[Saved data entries]

Definition inst1 : Instance ipv4 := mkInstance "10.0.0.1" "byom-10.0.0.1" [ip1].

Lemma request_ps : @ascii_request server env1 "p-s" "p".
Proof.
  split; [vm_compute; by each_element|]. split; [vm_compute; by each_element|].
  intros node. vm_compute. intros [= <-]. by each_element.
Qed.

Lemma CreateInstance_allocates_witness :
  exists ip data p p', IPs inst1 = [ip] /\ ID inst1 = Addr_String ip /\ Ok "data" = Ok data /\
    @pool_view _ _ _ laws1 empty_server = Some p /\ @pool_view _ _ _ laws1 created.2 = Some p' /\
    pool_step (Alloc "p-s" (ID inst1)) p p' /\
    files created.2 !! (JoinHostPort (ID inst1) "22", "cidata/user-data") = Some data.
Proof.
  apply (@CreateInstance_allocates server _ _ mgr1 laws1 sftp_laws1 "p" "s" (Ok "data") empty_server).
  - apply empty_pool_inv.
  - exact request_ps.
  - unfold created. run_server.
Defined.

Lemma CreateInstance_rolls_back_witness :
  exists w2 d,
    @pool_view _ _ _ laws1 w2
    = @pool_view _ _ _ laws1 (@AllocateIP server env1 _ _ _ cfg1 "p-s" "p" empty_server).2 /\
    @DeallocateIP server env1 _ cfg1 "p-s" w2
    = (d, (@CreateInstance server _ mgr1 _ "p" "s" (Err (Errorf "no config" [])) empty_server).2) /\
    (d = Ok tt -> exists free', @pool_view _ _ _ laws1
      (@CreateInstance server _ mgr1 _ "p" "s" (Err (Errorf "no config" [])) empty_server).2
      = Some (free', ∅) /\ free' ≡ₚ PoolIPs cfg1).
Proof.
  apply (@CreateInstance_rolls_back server _ _ mgr1 laws1 sftp_laws1 "p" "s" (Err (Errorf "no config" []))
    empty_server _ ip1 (Errorf "failed to generate cloud config: %w" [Errorf "no config" []])).
  - apply empty_pool_inv.
  - exact request_ps.
  - reflexivity.
  - reflexivity.
  - run_server.
  - run_server.
Defined.

Lemma create_delete_roundtrip_witness :
  exists free',
    @pool_view _ _ _ laws1 (@DeleteInstance server _ mgr1 _ "10.0.0.1" created.2).2 = Some (free', ∅) /\
    free' ≡ₚ PoolIPs cfg1.
Proof.
  apply (@create_delete_roundtrip server _ _ mgr1 laws1 sftp_laws1 "p" "s" (Ok "data") empty_server inst1 created.2).
  - apply empty_pool_inv.
  - exact request_ps.
  - reflexivity.
  - reflexivity.
  - done.
  - unfold created. run_server.
  - run_server.
Defined.

(** ** The list of pool addresses *)

Section PoolIPs.

Context `{NetIP}.

(** Past the last address of its family a range yields this text. *)
Definition printed (s : string) : Prop := canonical s \/ s = "invalid IP".

Lemma printed_ascii s : printed s -> ascii_string s.
Proof. intros [[a ->]| ->]; [apply Addr_String_ascii|vm_compute; by each_element]. Qed.

Lemma expand_range_spec n ip endIP :
  Forall printed (expand_range n ip endIP) /\ (length (expand_range n ip endIP) <= n)%nat.
Proof.
  revert ip. induction n as [|n IH]; intros ip; simpl; [by split|].
  destruct (IH (ip ≫= Addr_Next)) as [Hp Hl].
  assert (printed (addr_string ip)) by (destruct ip; [left; by eexists|by right]).
  case_bool_decide; simpl; (split; [|lia]); apply Forall_cons; split; try done; constructor.
Qed.

Lemma expand_entry_spec n entry ips :
  expand_entry n entry = Ok ips ->
  Forall printed ips /\ (length ips <= Nat.max 1 (Z.to_nat n))%nat.
Proof.
  unfold expand_entry. destruct (cut_on _ _) as [[start end_]|].
  - destruct (ParseAddr start) as [a|], (ParseAddr end_) as [b|]; try done.
    destruct (Addr_Compare a b); try done. intros [= <-].
    destruct (expand_range_spec (Z.to_nat n) (Some a) b) as [? ?]. split; [done|lia].
  - destruct (ParseAddr entry) as [a|]; [|done]. intros [= <-].
    split; [|simpl; lia]. apply Forall_singleton. left. by eexists.
Qed.

Lemma expand_entries_spec n entries ips :
  expand_entries n entries = Ok ips ->
  Forall printed ips /\ (length ips <= Nat.max 1 (Z.to_nat n) * length entries)%nat.
Proof.
  revert ips. induction entries as [|raw rest IH]; intros ips; cbn [expand_entries length];
    [intros [= <-]; split; [done|simpl; lia]|].
  cbv zeta. destruct (String.eqb _ "") eqn:Ee; [intros E; destruct (IH _ E) as [Hp Hl]; split; [exact Hp|lia]|].
  destruct (expand_entry n _) as [here|] eqn:Eh; [|done].
  destruct (expand_entries n rest) as [ips'|]; [|done]. intros [= <-].
  destruct (IH _ eq_refl) as [Hp Hl]. apply expand_entry_spec in Eh as [Hph Hlh].
  split; [by apply Forall_app|]. rewrite length_app. lia.
Qed.

Lemma dedup_spec seen ips :
  NoDup (dedup seen ips) /\ (length (dedup seen ips) <= length ips)%nat /\
  (forall x, x ∈ dedup seen ips <-> x ∈ ips /\ x ∉ seen).
Proof.
  revert seen. induction ips as [|ip rest IH]; intros seen; simpl.
  { split; [constructor|]. split; [done|]. intros x. split; [by intros ?%not_elem_of_nil|by intros [?%not_elem_of_nil _]]. }
  case_bool_decide as Hin.
  - destruct (IH seen) as (Hn & Hl & Hx). split; [done|]. split; [lia|]. intros x. rewrite Hx.
    set_solver.
  - destruct (IH ({[ip]} ∪ seen)) as (Hn & Hl & Hx). simpl. split.
    { apply NoDup_cons. split; [|done]. rewrite Hx. set_solver. }
    split; [lia|]. intros x. rewrite !elem_of_cons, Hx. destruct (decide (x = ip)); set_solver.
Qed.

(** The pool configuration accepted on the command line or from the
    environment is well-formed: vmPoolIPs.Set lists no address twice (so the
    pool starts exclusive), every entry is in the printed form in which
    DeleteInstance looks it up, and a range contributes at most max-range-ips
    addresses. *)
Theorem vmPoolIPs_Set_well_formed n value ips :
  vmPoolIPs_Set n value = Ok ips ->
  config_ok ips /\ Forall printed ips /\
  (length ips <= Nat.max 1 (Z.to_nat n) * length (split_on "," value))%nat.
Proof.
  unfold vmPoolIPs_Set. destruct (String.eqb value "").
  { intros [= <-]. repeat split; try constructor. simpl. lia. }
  destruct (expand_entries n (split_on "," value)) as [all|] eqn:E; [|done]. intros [= <-].
  apply expand_entries_spec in E as [Hp Hl]. destruct (dedup_spec ∅ all) as (Hn & Hd & Hx).
  assert (Forall printed (dedup ∅ all)) as Hpd.
  { rewrite Forall_forall in *. intros x Hin. apply Hp. by apply Hx in Hin as [? _]. }
  split; [split; [done|]|split; [done|lia]].
  eapply Forall_impl; [exact Hpd|]. apply printed_ascii.
Qed.

End PoolIPs.

Lemma vmPoolIPs_Set_well_formed_witness :
  config_ok ["10.0.0.1"; "10.0.0.2"; "10.0.0.3"; "10.0.0.9"] /\
  Forall printed ["10.0.0.1"; "10.0.0.2"; "10.0.0.3"; "10.0.0.9"] /\ (4 <= 300)%nat.
Proof.
  apply (vmPoolIPs_Set_well_formed 100 "10.0.0.1-10.0.0.3, 10.0.0.9,10.0.0.2"). vm_compute. reflexivity.
Defined.

Definition zero_config : Config := mkByomConfig [] "" "" "" "" "" 0 "" "" "".

Definition range_env (v : string) : string :=
  if String.eqb v "VM_POOL_IPS" then "10.0.0.1-10.0.0.3,10.0.0.9" else EmptyString.

(** LoadEnv needs ParseCmd: the limit of addresses in a range is set only by
    the flag's default, so in a process that calls LoadEnv alone, as the
    peerpod controller does, the limit is zero and every range of VM_POOL_IPS
    contributes no address; with the flag's default of 100 the range is there. *)
Theorem LoadEnv_without_flags_drops_ranges :
  VMPoolIPs (LoadEnv range_env 0 zero_config) = ["10.0.0.9"] /\
  VMPoolIPs (LoadEnv range_env 100 zero_config) = ["10.0.0.1"; "10.0.0.2"; "10.0.0.3"; "10.0.0.9"].
Proof. split; vm_compute; reflexivity. Qed.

- [TASK DESCRIPTION]
Copy exactly the line containing "the flag's default, so" and every line after it, ending with the last line of the records above.

- [WRITTEN SOLUTION]
    the flag's default, so in a process that calls LoadEnv alone, as the
    peerpod controller does, the limit is zero and every range of VM_POOL_IPS
    contributes no address; with the flag's default of 100 the range is there. *)
Theorem LoadEnv_without_flags_drops_ranges :
  VMPoolIPs (LoadEnv range_env 0 zero_config) = ["10.0.0.9"] /\
  VMPoolIPs (LoadEnv range_env 100 zero_config) = ["10.0.0.1"; "10.0.0.2"; "10.0.0.3"; "10.0.0.9"].
Proof. split; vm_compute; reflexivity. Qed.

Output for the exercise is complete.